We sleep in order to prepare for the awakening.



A state of absolute tranquility


After sitting, standing and walking all day, we have to sleep. Sleeping allows us to develop a tranquil state of mind. These four postures of Buddha image encompass our daily activity, which should all be governed by mindfulness. To be mindful is to become the master of oneself. To pay homage to the Sleeping Buddha at Wat Pho is to realise the virtue of Upekkha. What is more sublime or divine than to realise with our direct experience all the virtues of Metta, Karuna, Mudita and Upekkha as represented by the Sitting Buddha, the Standing Budda, the Walking Buddha and the Sleeping Buddha?

Inside the chapel, the Sleeping Buddha stretches his long golden body to 46 metres in length and 15 metres in height. The craftsmanship of this Buddha image reflects the height of artistic excellence of the Rattanakosin period. The face turns northward to the Grand Palace, which locates across the Thai Wang Street. At Wat Pho, you arrived at one of the inner-most areas of the Bangkok Heaven. The image of the Sleeping Buddha was made of brick and cement and decorated with gold leaves and gum as adhesive.

King Nangklao commissioned the construction of the Sleeping Buddha at Wat Pho. Then there was not any significant Buddha image in a sleeping posture in Bangkok. The Sleeping Buddha would be created to culminate his reign of nation building when Siam began to enjoy peace and prosperity. During that time, the Burmese were tied up to their domestic turmoil. At first, the Sleeping Buddha was built in the open air within Wat Pho's compound before the chapel was constructed to cover the whole statue.



Wat Pho, Siam's first open university.

You are immediately awe-struck by the immense size of the Sleeping Buddha. So spectacular of the golden sight of the Reclining Buddha that your heart almost stops beating once you set your foot inside the chapel. You suddenly feel a sense of absolute serenity. The air inside the chapel is calm. In the Sleeping Buddha, you can witness once again a blending of the Thai art and the Buddhist ideal. The face of the Buddha image shows a serene state, fulfilled and detached from any worldly concerns.


The Reclining Buddha images are normally built with a large size. This can be traced back to a story of the life of the Buddha. The giant Asurindarahu would like to see the Buddha but hesitated to bow before him. While still lying down, the Buddha transformed himself to a larger size than the giant. He then proceeded to show the giants the realm of Heaven with heavenly figures all larger than the giant. After all this, Asurindarahu was subdued. And he paid due respect to the Buddha and left, hence the creation of posture of the Reclining Buddha image.

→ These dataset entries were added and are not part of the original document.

(* ===== verification/LoopDetect.v ===== *)
(** The loop detector ([av-loopdetect]): the feature-hashing embedder and the
    cosine of [embed.rs], and the per-session circuit breaker of [breaker.rs].
    The breaker's state sits behind one mutex, so an operation is a function
    from the state to the new state and its answer. *)

From S2P Require Import Prelude Rust CoreBase Json Float.

(** * embed.rs *)

(** The [Embedder] trait; [try_embed]'s default is [Ok] of [embed]. *)
Class Embedder := {
  dim : Z;
  embed : str -> list f32;
}.

Definition try_embed {E : Embedder} (text : str) : result (list f32) str := Ok (embed text).

(** [char::to_lowercase], a Unicode table.  The lower case of a character that
    is not white space never contains a space. *)
Class Lowercase := {
  to_lowercase : Z -> str;
  to_lowercase_no_space c : is_whitespace c = false ->
    Forall (fun l => l <> 32) (to_lowercase c) /\ to_lowercase c <> [];
}.

Section Hash.
Context {LC : Lowercase}.

(** The loop that normalizes the text, over [(out, last_ws)]. *)
Fixpoint normalize_loop (out : str) (last_ws : bool) (text : str) : str :=
  match text with
  | [] => out
  | ch :: text' =>
      if is_whitespace ch then
        normalize_loop (if negb last_ws && negb (str_eqb out []) then out ++ [32] else out) true text'
      else normalize_loop (out ++ to_lowercase ch) false text'
  end.

(** [if out.ends_with(' ') { out.pop(); }]. *)
Definition pop_space (out : str) : str :=
  match last out with
  | Some c => if c =? 32 then take (length out - 1) out else out
  | None => out
  end.

Definition normalize_text (text : str) : str := pop_space (normalize_loop [] false text).

(** Accumulate the sign of a gram's hash in its bucket. *)
Definition bump (v : list f32) (gram : str) (d : Z) : list f32 :=
  let h := fnv1a (as_bytes gram) in
  let idx := Z.to_nat (h mod d) in
  let sign := if Z.shiftr h 63 =? 0 then one_f32 else SFopp one_f32 in
  match v !! idx with
  | Some slot => <[idx := f32_add slot sign]> v
  | None => v
  end.

(** [chars.windows(n)]. *)
Fixpoint windows (n : nat) (chars : str) : list str :=
  match chars with
  | [] => []
  | _ :: rest => if (n <=? length chars)%nat then take n chars :: windows n rest else []
  end.

(** The grams hashed for one [n]. *)
Definition grams (n : nat) (chars : str) : list str :=
  if (length chars <? n)%nat then [chars] else windows n chars.

Definition hash_embed (d : Z) (text : str) : list f32 :=
  let v := replicate (Z.to_nat d) zero in
  let chars := normalize_text text in
  if str_eqb chars [] then v
  else
    let v := fold_left (fun v gram => bump v gram d)
               (grams 3 chars ++ grams 4 chars ++ grams 5 chars) v in
    let norm := f32_sqrt (f32_sum (map (fun x => f32_mul x x) v)) in
    if SFltb zero norm then map (fun x => f32_div x norm) v else v.

(** [HashEmbedder::new] and [HashEmbedder::default]. *)
Definition hash_embedder_new (d : Z) : Embedder :=
  let d := Z.max d 8 in {| dim := d; embed := hash_embed d |}.
Definition hash_embedder_default : Embedder := {| dim := 512; embed := hash_embed 512 |}.
End Hash.

Definition cosine (a b : list f32) : f32 :=
  if negb (length a =? length b)%nat then zero
  else
    let dot := f64_sum (zip_with (fun x y => f64_mul (f64_from_f32 x) (f64_from_f32 y)) a b) in
    let na := f64_sqrt (f64_sum (map (fun x => f64_mul (f64_from_f32 x) (f64_from_f32 x)) a)) in
    let nb := f64_sqrt (f64_sum (map (fun x => f64_mul (f64_from_f32 x) (f64_from_f32 x)) b)) in
    if SFeqb na zero || SFeqb nb zero then zero
    else
      let similarity := f32_from_f64 (f64_div dot (f64_mul na nb)) in
      fclamp (SFopp one_f32) one_f32 similarity.

(** * breaker.rs *)

Module Breaker.

Inductive BreakerAction := Reject | Inject | Abort.

Record BreakerConfig := mkConfig {
  delta_epsilon : f32;
  window : Z;
  min_tokens : Z;
  cfg_action : BreakerAction;
}.

(** [0.30f32]. *)
Definition default_epsilon : f32 := S754_finite false 10066330 (-25).

Definition default_config : BreakerConfig := mkConfig default_epsilon 3 1000 Reject.

Inductive BreakerVerdict :=
| Progressing (delta : f32)
| Suspicious (delta : f32) (streak : Z)
| Tripped (delta : f32) (streak tokens_consumed : Z) (action : BreakerAction).

Inductive BreakerState := Closed | Open.

Record Inner := mkInner {
  recent_embeddings : list (list f32);
  streak : Z;
  tokens_consumed : Z;
  state : BreakerState;
}.

Definition RECENT_EMBEDDING_WINDOW : nat := 8.

Definition new : Inner := mkInner [] 0 0 Closed.

Definition embedding_is_hostile (embedding : list f32) : bool :=
  negb (forallb is_finite embedding) || forallb (fun x => SFeqb x zero) embedding.

Definition adjacent_delta (recent : list (list f32)) (embedding : list f32) : f32 :=
  if embedding_is_hostile embedding then zero
  else match recent with
       | [] => one_f32
       | _ => fold_left fmin (map (fun prev => f32_sub one_f32 (cosine prev embedding)) recent)
                (S754_infinity false)
       end.

Definition step_delta (recent : list (list f32)) (embedding : list f32)
    (nearest_similarity : option f32) : f32 :=
  let adjacent := adjacent_delta recent embedding in
  match nearest_similarity with
  | Some similarity =>
      if is_finite similarity
      then fmin adjacent (f32_sub one_f32 (fclamp (SFopp one_f32) one_f32 similarity))
      else adjacent
  | None => adjacent
  end.

(** [push_back] followed by [pop_front] beyond the window. *)
Definition remember (recent : list (list f32)) (embedding : list f32) : list (list f32) :=
  if embedding_is_hostile embedding then recent
  else
    let recent := recent ++ [embedding] in
    if (RECENT_EMBEDDING_WINDOW <? length recent)%nat then tail recent else recent.

Definition observe_embedding_with_similarity (cfg : BreakerConfig) (inner : Inner)
    (embedding : list f32) (step_tokens : Z) (nearest_similarity : option f32)
    : Inner * BreakerVerdict :=
  let tokens := sat_add (tokens_consumed inner) step_tokens in
  let delta := step_delta (recent_embeddings inner) embedding nearest_similarity in
  let recent := remember (recent_embeddings inner) embedding in
  let streak' := if SFltb delta (delta_epsilon cfg) then streak inner + 1 else 0 in
  if (streak' >=? window cfg) && (tokens >=? min_tokens cfg) then
    (mkInner recent streak' tokens Open, Tripped delta streak' tokens (cfg_action cfg))
  else if streak' >? 0 then
    (mkInner recent streak' tokens (state inner), Suspicious delta streak')
  else (mkInner recent streak' tokens (state inner), Progressing delta).

Definition observe_embedding (cfg : BreakerConfig) (inner : Inner) (embedding : list f32)
    (step_tokens : Z) : Inner * BreakerVerdict :=
  observe_embedding_with_similarity cfg inner embedding step_tokens None.

Definition observe {E : Embedder} (cfg : BreakerConfig) (inner : Inner) (text : str)
    (step_tokens : Z) : Inner * BreakerVerdict :=
  observe_embedding cfg inner (embed text) step_tokens.

Definition release_embedding (inner : Inner) : Inner :=
  mkInner [] (streak inner) (tokens_consumed inner) (state inner).

Definition reset (inner : Inner) : Inner := mkInner [] 0 (tokens_consumed inner) Closed.
End Breaker.
Lemma adjacent_near cfg recent e :
  SFltb (adjacent_delta recent e) (delta_epsilon cfg) =
  if embedding_is_hostile e then SFltb zero (delta_epsilon cfg)
  else match recent with
       | [] => SFltb one_f32 (delta_epsilon cfg)
       | _ => existsb (fun prev => SFltb (f32_sub one_f32 (cosine prev e)) (delta_epsilon cfg)) recent
       end.
Proof.
  unfold adjacent_delta. destruct (embedding_is_hostile e); [done|]. destruct recent as [|p r]; [done|].
  by rewrite fold_fmin_ltb, infinity_not_below, existsb_map.
Qed.

Lemma delta_near cfg recent e sim :
  SFltb (step_delta recent e sim) (delta_epsilon cfg) = near_step cfg recent e sim.
Proof.
  unfold step_delta, near_step. destruct sim as [s|]; [destruct (is_finite s)|];
    rewrite ?fmin_ltb, adjacent_near, ?orb_false_r; done.
Qed.

(** The operations of a session's breaker, in any order. *)
Inductive op :=
| OpObserve (e : list f32) (tokens : Z) (sim : option f32)
| OpRelease
| OpReset.

Definition apply_op (cfg : BreakerConfig) (inner : Inner) (o : op) : Inner :=
  match o with
  | OpObserve e t sim => (observe_embedding_with_similarity cfg inner e t sim).1
  | OpRelease => release_embedding inner
  | OpReset => reset inner
  end.

Definition run_ops (cfg : BreakerConfig) (ops : list op) : Inner := fold_left (apply_op cfg) ops new.

Definition op_tokens (o : op) : Z := match o with OpObserve _ t _ => t | _ => 0 end.

Definition tokens_seen (ops : list op) : Z := foldr (fun o acc => op_tokens o + acc) 0 ops.

(** A run of consecutive observations, with the last verdict. *)
Fixpoint run_steps (cfg : BreakerConfig) (inner : Inner) (steps : list (list f32 * Z * option f32))
    (last : option BreakerVerdict) : Inner * option BreakerVerdict :=
  match steps with
  | [] => (inner, last)
  | (e, t, sim) :: steps' =>
      let '(inner', v) := observe_embedding_with_similarity cfg inner e t sim in
      run_steps cfg inner' steps' (Some v)
  end.

(** Every step of the run repeats something. *)
Fixpoint near_run (cfg : BreakerConfig) (inner : Inner) (steps : list (list f32 * Z * option f32)) : Prop :=
  match steps with
  | [] => True
  | (e, t, sim) :: steps' =>
      near_step cfg (recent_embeddings inner) e sim = true /\
      near_run cfg (observe_embedding_with_similarity cfg inner e t sim).1 steps'
  end.

Definition steps_tokens (steps : list (list f32 * Z * option f32)) : Z :=
  foldr (fun s acc => s.1.2 + acc) 0 steps.

(** One observation, field by field. *)
Lemma observe_fields cfg inner e t sim :
  let '(inner', v) := observe_embedding_with_similarity cfg inner e t sim in
  recent_embeddings inner' = remember (recent_embeddings inner) e /\
  tokens_consumed inner' = sat_add (tokens_consumed inner) t /\
  streak inner' = (if near_step cfg (recent_embeddings inner) e sim then streak inner + 1 else 0) /\
  state inner' = (if (streak inner' >=? window cfg) && (tokens_consumed inner' >=? min_tokens cfg)
                  then Open else state inner) /\
  v = (let d := step_delta (recent_embeddings inner) e sim in
       if (streak inner' >=? window cfg) && (tokens_consumed inner' >=? min_tokens cfg)
       then Tripped d (streak inner') (tokens_consumed inner') (cfg_action cfg)
       else if 0 <? streak inner'
       then Suspicious d (streak inner') else Progressing d).
Proof.
  unfold observe_embedding_with_similarity. rewrite delta_near.
  set (s := if near_step _ _ _ _ then _ else _). set (t' := sat_add _ _).
  assert ((0 <? s) = (s >? 0)) as Hs by (by rewrite Z.gtb_ltb).
  destruct ((s >=? window cfg) && (t' >=? min_tokens cfg)) eqn:Et; cbn; rewrite ?Et; [done|].
  destruct (s >? 0) eqn:E0; cbn; rewrite Et, Hs; done.
Qed.

(** Usable embeddings only, at most eight of them. *)
Definition window_ok (recent : list (list f32)) : Prop :=
  (length recent <= RECENT_EMBEDDING_WINDOW)%nat /\
  Forall (fun e => embedding_is_hostile e = false) recent.

Lemma remember_ok recent e : window_ok recent -> window_ok (remember recent e).
Proof.
  intros [Hl Hr]. unfold remember. destruct (embedding_is_hostile e) eqn:E; [done|].
  assert (Forall (fun e => embedding_is_hostile e = false) (recent ++ [e])) as Hf
    by (apply Forall_app; split; [done|by apply Forall_singleton]).
  destruct (_ <? _)%nat eqn:El; split.
  - destruct recent; cbn in *; rewrite ?length_app in *; cbn; lia.
  - by apply Forall_tail.
  - by apply Nat.ltb_ge in El.
  - done.
Qed.

Definition inner_inv (cfg : BreakerConfig) (seen : Z) (inner : Inner) : Prop :=
  window_ok (recent_embeddings inner) /\ 0 <= streak inner /\
  tokens_consumed inner = Z.min u64_max seen /\ 0 <= seen /\
  (state inner = Open -> min_tokens cfg <= tokens_consumed inner).

Lemma apply_op_inv cfg seen inner o : 0 <= op_tokens o ->
  inner_inv cfg seen inner -> inner_inv cfg (seen + op_tokens o) (apply_op cfg inner o).
Proof.
  intros Ho (Hw & Hs & Ht & Hn & Hopen). destruct o as [e t sim| |]; cbn [apply_op op_tokens] in *.
  - pose proof (observe_fields cfg inner e t sim) as H.
    destruct (observe_embedding_with_similarity cfg inner e t sim) as [inner' v].
    destruct H as (Hr & Htok & Hst & Hstate & _). cbn [fst].
    repeat split.
    + rewrite Hr. by apply remember_ok.
    + rewrite Hr. by apply remember_ok.
    + rewrite Hst. destruct (near_step _ _ _ _); lia.
    + rewrite Htok, Ht. unfold sat_add. lia.
    + lia.
    + rewrite Hstate. destruct (_ && _) eqn:E; b2p; [lia|]. intros Hop. specialize (Hopen Hop).
      rewrite Htok. unfold sat_add. lia.
  - rewrite Z.add_0_r. unfold inner_inv. cbn. unfold window_ok. cbn. repeat split; [lia|constructor|..];
      first [done|lia|apply Hopen].
  - rewrite Z.add_0_r. unfold inner_inv, window_ok. cbn. repeat split; [lia|constructor|..];
      first [done|lia].
Qed.

Lemma near_run_streak cfg inner steps last : near_run cfg inner steps -> 0 <= streak inner ->
  Forall (fun s => 0 <= s.1.2) steps ->
  let '(inner', v) := run_steps cfg inner steps last in
  streak inner' = streak inner + Z.of_nat (length steps) /\
  (0 <= tokens_consumed inner <= u64_max ->
   tokens_consumed inner' = Z.min u64_max (tokens_consumed inner + steps_tokens steps)) /\
  (steps <> [] -> window cfg <= streak inner' -> min_tokens cfg <= tokens_consumed inner' ->
   state inner' = Open /\
   exists d, v = Some (Tripped d (streak inner') (tokens_consumed inner') (cfg_action cfg))).
Proof.
  revert inner last. induction steps as [|[[e t] sim] steps IH]; intros inner last Hn Hs Ht;
    cbn [run_steps].
  { cbn. repeat split; [lia..|done|done]. }
  destruct Hn as [Hn Hrest]. apply Forall_cons in Ht as [Ht0 Ht]. cbn in Ht0.
  pose proof (observe_fields cfg inner e t sim) as H.
  destruct (observe_embedding_with_similarity cfg inner e t sim) as [inner1 v1].
  destruct H as (_ & Htok & Hst & Hstate & Hv). rewrite Hn in Hst. cbn [fst] in Hrest.
  specialize (IH inner1 (Some v1) Hrest ltac:(lia) Ht).
  destruct (run_steps cfg inner1 steps (Some v1)) as [inner' v] eqn:Er.
  destruct IH as (IH1 & IH2 & IH3). split; [cbn [length]; lia|]. split.
  - intros Hb. cbn [steps_tokens foldr fst snd]. rewrite IH2 by (rewrite Htok; unfold sat_add; lia).
    rewrite Htok. unfold sat_add. fold (steps_tokens steps).
    assert (0 <= steps_tokens steps)
      by (clear -Ht; unfold steps_tokens; induction Ht; cbn [foldr]; lia). lia.
  - intros _ Hw Hm. destruct steps as [|s steps].
    + cbn in Er. injection Er as <- <-.
      rewrite (proj2 (Z.geb_le _ _) Hw), (proj2 (Z.geb_le _ _) Hm) in Hstate, Hv.
      split; [done|]. eexists. by rewrite Hv.
    + by apply IH3.
Qed.

Lemma hostile_near_run cfg inner steps : SFltb zero (delta_epsilon cfg) = true ->
  Forall (fun s => embedding_is_hostile s.1.1 = true) steps -> near_run cfg inner steps.
Proof.
  intros He Hs. revert inner. induction Hs as [|[[e t] sim] steps Hh _ IH]; intros inner; [done|].
  cbn in Hh |- *. split; [|apply IH]. unfold near_step. by rewrite Hh, He.
Qed.
End Verdicts.

(** The verdict of a step.  Tokens accumulate with saturation; the streak
    grows exactly when the step is close to some remembered step, to the
    nearest step the vector engine reports, or carries an unusable embedding,
    and otherwise returns to zero; the breaker trips exactly when the streak
    reaches the window and the session has consumed the token floor, and an
    open breaker is never closed by an observation. *)
Theorem observe_verdict_exact (cfg : Breaker.BreakerConfig) (inner : Breaker.Inner)
    (e : list f32) (t : Z) (sim : option f32) :
  let '(inner', v) := Breaker.observe_embedding_with_similarity cfg inner e t sim in
  let near := near_step cfg (Breaker.recent_embeddings inner) e sim in
  let trip := (Breaker.streak inner' >=? Breaker.window cfg)
              && (Breaker.tokens_consumed inner' >=? Breaker.min_tokens cfg) in
  let d := Breaker.step_delta (Breaker.recent_embeddings inner) e sim in
  Breaker.tokens_consumed inner' = sat_add (Breaker.tokens_consumed inner) t /\
  Breaker.streak inner' = (if near then Breaker.streak inner + 1 else 0) /\
  (Breaker.state inner' = Breaker.Open <-> trip = true \/ Breaker.state inner = Breaker.Open) /\
  v = (if trip
       then Breaker.Tripped d (Breaker.streak inner') (Breaker.tokens_consumed inner')
              (Breaker.cfg_action cfg)
       else if 0 <? Breaker.streak inner' then Breaker.Suspicious d (Breaker.streak inner')
       else Breaker.Progressing d).
Proof.
  pose proof (observe_fields cfg inner e t sim) as H.
  destruct (Breaker.observe_embedding_with_similarity cfg inner e t sim) as [inner' v].
  destruct H as (_ & Ht & Hs & Hst & Hv). cbn zeta. repeat split; try done.
  - rewrite Hst. destruct (_ && _); auto.
  - rewrite Hst. intros [-> | ->]; [done|]. by destruct (_ && _).
Qed.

In the Sukhothai period, the Buddha image postures of sitting, standing, walking and sleeping were created with an aura of equanimity, perfection and holiness. They also served to highlight the height of Buddhism and the Golden Age of Suvarnabhumi. Sukhothai embraced Buddhism from Sri Lanka and also its arts. It also took in the artistic influence from the Khmer and Mon civilisations. The Buddha images from the ancient Sukhothai are most beautiful, as judged by the flames on top of the hair, the curled hair, the oval-shaped faces, the curved eyebrows, the downward gazes and gentle smiles, the broad shoulders and the small waists. The Buddha images of Sukhothai represent an ideal perception of a superman.

The Buddha image at Wat Pho, called Phra Phutthasaiyat, sleeps on his right side, similar to the way lions sleep. According to the Pali context, there are four postures of sleeping. If you lay down on your left side to sleep, this posture reflects your obsession with sexual and other worldly desires. If you sleep normally with your whole back on the bed and your face up, you'll sleep like a peta, or a ghost, which dwells in the realm of Hell. This posture reflects your state of anxiety, with your unending desire for material wealth and assets. Your desires are never fulfilled. If you sleep on your right side, you sleep like a lion. This is the healthiest posture as you sleep with mindfulness. A lion normally sleeps in this posture with its right foot overlapping with the left foot. When it wakes up, it can look into the front or turn around to look at the back to watch out for any danger. Whenever the Buddha went to sleep, he would mediate and enter into the fourth level of the trance state. His body would sleep but his mind was always awake, like a candle that always burns.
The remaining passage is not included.